Lemma refers_spec hit t : refers hit t = true <-> exists k, k ∈ t_refs t /\ k ∈ hit.
Proof.
  unfold refers. rewrite existsb_exists. split.
  - intros (k & Hk%list_elem_of_In & Hh%bool_decide_eq_true). by exists k.
  - intros (k & Hk & Hh). exists k. by rewrite <- list_elem_of_In, bool_decide_eq_true.
Qed.

Definition closed (tables : list Table) (hit : list (string * string)) : Prop :=
  forall t, t ∈ tables -> refers hit t = true -> t_key t ∈ hit.

Lemma elem_of_grow tables hit k :
  k ∈ grow tables hit <-> k ∈ hit \/ exists t, t ∈ tables /\ refers hit t = true /\ t_key t = k.
Proof.
  unfold grow. rewrite elem_of_app, (list_elem_of_In (List.map _ _) k), in_map_iff. split.
  - intros [Hk|(t & <- & Ht)]; [by left|]. apply List.filter_In in Ht as [Ht%list_elem_of_In Hr].
    apply andb_true_iff in Hr as [Hr _]. right. by exists t.
  - intros [Hk|(t & Ht & Hr & <-)]; [by left|].
    destruct (decide (t_key t ∈ hit)) as [Hk|Hk]; [by left|]. right. exists t. split; [done|].
    apply List.filter_In. rewrite <- list_elem_of_In, Hr, bool_decide_eq_false_2 by done. done.
Qed.

Definition missing (hit : list (string * string)) (t : Table) : bool :=
  negb (bool_decide (t_key t ∈ hit)).

Lemma grow_closed tables hit : closed tables hit -> grow tables hit = hit.
Proof.
  intros Hc. unfold grow.
  replace (List.filter _ tables) with (@nil Table); [by rewrite app_nil_r|]. symmetry.
  apply countb_nil. apply countb_zero. intros t Ht. apply andb_false_iff.
  destruct (refers hit t) eqn:E; [|by left]. right. apply negb_false_iff, bool_decide_eq_true. auto.
Qed.

Lemma cascade_stays fuel tables hit : closed tables hit -> cascade fuel tables hit = hit.
Proof. intros Hc. induction fuel as [|fuel IH]; simpl; [done|]. by rewrite grow_closed. Qed.

(** Every round that adds anything leaves fewer tables to add, so as many
    rounds as there are tables reach the end. *)
Lemma cascade_closed fuel tables hit :
  (countb (missing hit) tables <= fuel)%nat -> closed tables (cascade fuel tables hit).
Proof.
  revert hit. induction fuel as [|fuel IH]; intros hit Hc; simpl.
  - intros t Ht _. destruct (decide (t_key t ∈ hit)) as [|Hk]; [done|].
    assert (missing hit t = true) as Hm by (unfold missing; by rewrite bool_decide_eq_false_2).
    pose proof (proj1 (countb_zero (missing hit) tables) ltac:(lia) t Ht). congruence.
  - destruct (List.find (fun t => refers hit t && missing hit t) tables) as [t|] eqn:E.
    + apply IH. apply find_some_elem in E as [Ht Hp]. apply andb_true_iff in Hp as [Hr Hm].
      assert (forall l, countb (missing (grow tables hit)) l <= countb (missing hit) l)%nat as Hmono.
      { intros l. apply countb_mono. intros x _. unfold missing.
        rewrite !negb_true_iff, !bool_decide_eq_false, elem_of_grow. tauto. }
      assert (missing (grow tables hit) t = false) as Hm'.
      { unfold missing. apply negb_false_iff, bool_decide_eq_true, elem_of_grow. right. by exists t. }
      assert (countb (missing (grow tables hit)) tables < countb (missing hit) tables)%nat; [|lia].
      revert Hmono Hm'. generalize (grow tables hit) as hit'. intros hit' Hmono Hm'.
      apply list_elem_of_split in Ht as (l1 & l2 & ->).
      rewrite !countb_app, !countb_cons, Hm, Hm'. pose proof (Hmono l1). pose proof (Hmono l2).
      simpl. lia.
    + assert (closed tables hit) as Hcl.
      { intros t Ht Hr. pose proof (proj1 (find_none_elem _ _) E t Ht) as Hn. cbv beta in Hn.
        rewrite Hr in Hn. apply negb_false_iff, bool_decide_eq_true in Hn. done. }
      rewrite grow_closed, cascade_stays; done.
Qed.

Lemma cascade_incl fuel tables hit k : k ∈ hit -> k ∈ cascade fuel tables hit.
Proof.
  revert hit. induction fuel as [|fuel IH]; intros hit Hk; simpl; [done|].
  apply IH, elem_of_grow. by left.
Qed.

Lemma cascade_sound fuel tables hit k :
  k ∈ cascade fuel tables hit -> exists k0, k0 ∈ hit /\ rtc (ref_step tables) k0 k.
Proof.
  revert hit. induction fuel as [|fuel IH]; intros hit; simpl; [intros Hk; by exists k|].
  intros (k1 & Hk1 & Hs)%IH. apply elem_of_grow in Hk1 as [Hk1|(t & Ht & Hr & <-)]; [by exists k1|].
  apply refers_spec in Hr as (k0 & Href & Hk0). exists k0. split; [done|].
  eapply rtc_l; [|exact Hs]. by exists t.
Qed.

(** TRUNCATE ... CASCADE reaches exactly the tables that refer, directly or
    not, to the named one. *)
Lemma cascade_exact tables k0 k :
  k ∈ cascade (List.length tables) tables [k0] <-> rtc (ref_step tables) k0 k.
Proof.
  split.
  - intros (k1 & ->%list_elem_of_singleton & Hs)%cascade_sound. done.
  - pose proof (cascade_closed (List.length tables) tables [k0]) as Hc.
    specialize (Hc (countb_length _ _)).
    assert (k0 ∈ cascade (List.length tables) tables [k0]) as H0
      by (apply cascade_incl; by apply list_elem_of_singleton).
    revert Hc H0. generalize (cascade (List.length tables) tables [k0]) as hit. intros hit Hc H0 Hs.
    induction Hs as [x|x y z (t & Ht & <- & Hr) _ IH]; [done|].
    apply IH, Hc; [done|]. apply refers_spec. by exists x.
Qed.

(** What truncation leaves alone: names and references. *)
Definition shape (tables : list Table) : list ((string * string) * list (string * string)) :=
  List.map (fun t => (t_key t, t_refs t)) tables.

Lemma ref_step_shape ts ts' k k' : shape ts = shape ts' -> ref_step ts k k' -> ref_step ts' k k'.
Proof.
  intros E (t & Ht & <- & Hk). assert ((t_key t, t_refs t) ∈ shape ts) as Hin
    by (apply list_elem_of_In, in_map_iff; exists t; by rewrite <- list_elem_of_In).
  rewrite E, list_elem_of_In in Hin. apply in_map_iff in Hin as (t' & E' & Ht').
  pose proof (f_equal fst E') as E1. pose proof (f_equal snd E') as E2. cbn [fst snd] in E1, E2.
  exists t'. rewrite list_elem_of_In. split; [done|]. split; [done|by rewrite E2].
Qed.

Lemma truncate_shape k ts : shape (truncate_cascade k ts) = shape ts.
Proof.
  unfold shape, truncate_cascade. rewrite map_map. apply map_ext. intros t.
  by destruct (bool_decide _).
Qed.

Definition reached (ks : list (string * string)) (tables : list Table) (t : Table) : Prop :=
  exists k, k ∈ ks /\ rtc (ref_step tables) k (t_key t).

Lemma reached_shape ks ts ts' t t' :
  shape ts = shape ts' -> t_key t = t_key t' -> reached ks ts t <-> reached ks ts' t'.
Proof.
  intros E Ek. unfold reached. rewrite Ek. split; intros (k & Hk & Hs); exists k; (split; [done|]);
    (eapply rtc_subrel; [|exact Hs]); intros x y; by apply ref_step_shape.
Qed.

Lemma truncate_all ks ts i t :
  ts !! i = Some t ->
  exists t', List.fold_left (fun ts k => truncate_cascade k ts) ks ts !! i = Some t'
    /\ ((t' = emptied t /\ reached ks ts t) \/ (t' = t /\ ~ reached ks ts t)).
Proof.
  revert ts t. induction ks as [|k ks IH]; intros ts t Hi; simpl.
  - exists t. split; [done|]. right. split; [done|]. by intros (k & Hk%elem_of_nil & _).
  - assert (exists t1, truncate_cascade k ts !! i = Some t1 /\ t_key t1 = t_key t
      /\ ((t1 = emptied t /\ rtc (ref_step ts) k (t_key t))
          \/ (t1 = t /\ ~ rtc (ref_step ts) k (t_key t)))) as (t1 & Hi1 & Hk1 & Hc1).
    { eexists. unfold truncate_cascade.
      rewrite (list_lookup_fmap (fun t => if bool_decide _ then emptied t else t) ts i), Hi.
      split; [reflexivity|]. case_bool_decide as Hh; rewrite cascade_exact in Hh; auto. }
    destruct (IH _ _ Hi1) as (t2 & Hi2 & Hc2). exists t2. split; [done|].
    rewrite (reached_shape ks _ ts _ t (truncate_shape k ts) Hk1) in Hc2.
    assert (reached (k :: ks) ts t <-> rtc (ref_step ts) k (t_key t) \/ reached ks ts t) as ->.
    { unfold reached. setoid_rewrite elem_of_cons. split; [|naive_solver].
      intros (k' & [-> |Hk'] & Hs); [by left|]. right. by exists k'. }
    destruct Hc1 as [[-> Hr]|[-> Hr]], Hc2 as [[-> Hr2]|[-> Hr2]]; tauto.
Qed.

- [Exercise details]:
Return every line in the records that includes the string "missing".

- [Solution to this exercise]:
Definition missing (hit : list (string * string)) (t : Table) : bool :=
  (countb (missing hit) tables <= fuel)%nat -> closed tables (cascade fuel tables hit).
    assert (missing hit t = true) as Hm by (unfold missing; by rewrite bool_decide_eq_false_2).
    pose proof (proj1 (countb_zero (missing hit) tables) ltac:(lia) t Ht). congruence.
  - destruct (List.find (fun t => refers hit t && missing hit t) tables) as [t|] eqn:E.
      assert (forall l, countb (missing (grow tables hit)) l <= countb (missing hit) l)%nat as Hmono.
      { intros l. apply countb_mono. intros x _. unfold missing.
      assert (missing (grow tables hit) t = false) as Hm'.
      { unfold missing. apply negb_false_iff, bool_decide_eq_true, elem_of_grow. right. by exists t. }
      assert (countb (missing (grow tables hit)) tables < countb (missing hit) tables)%nat; [|lia].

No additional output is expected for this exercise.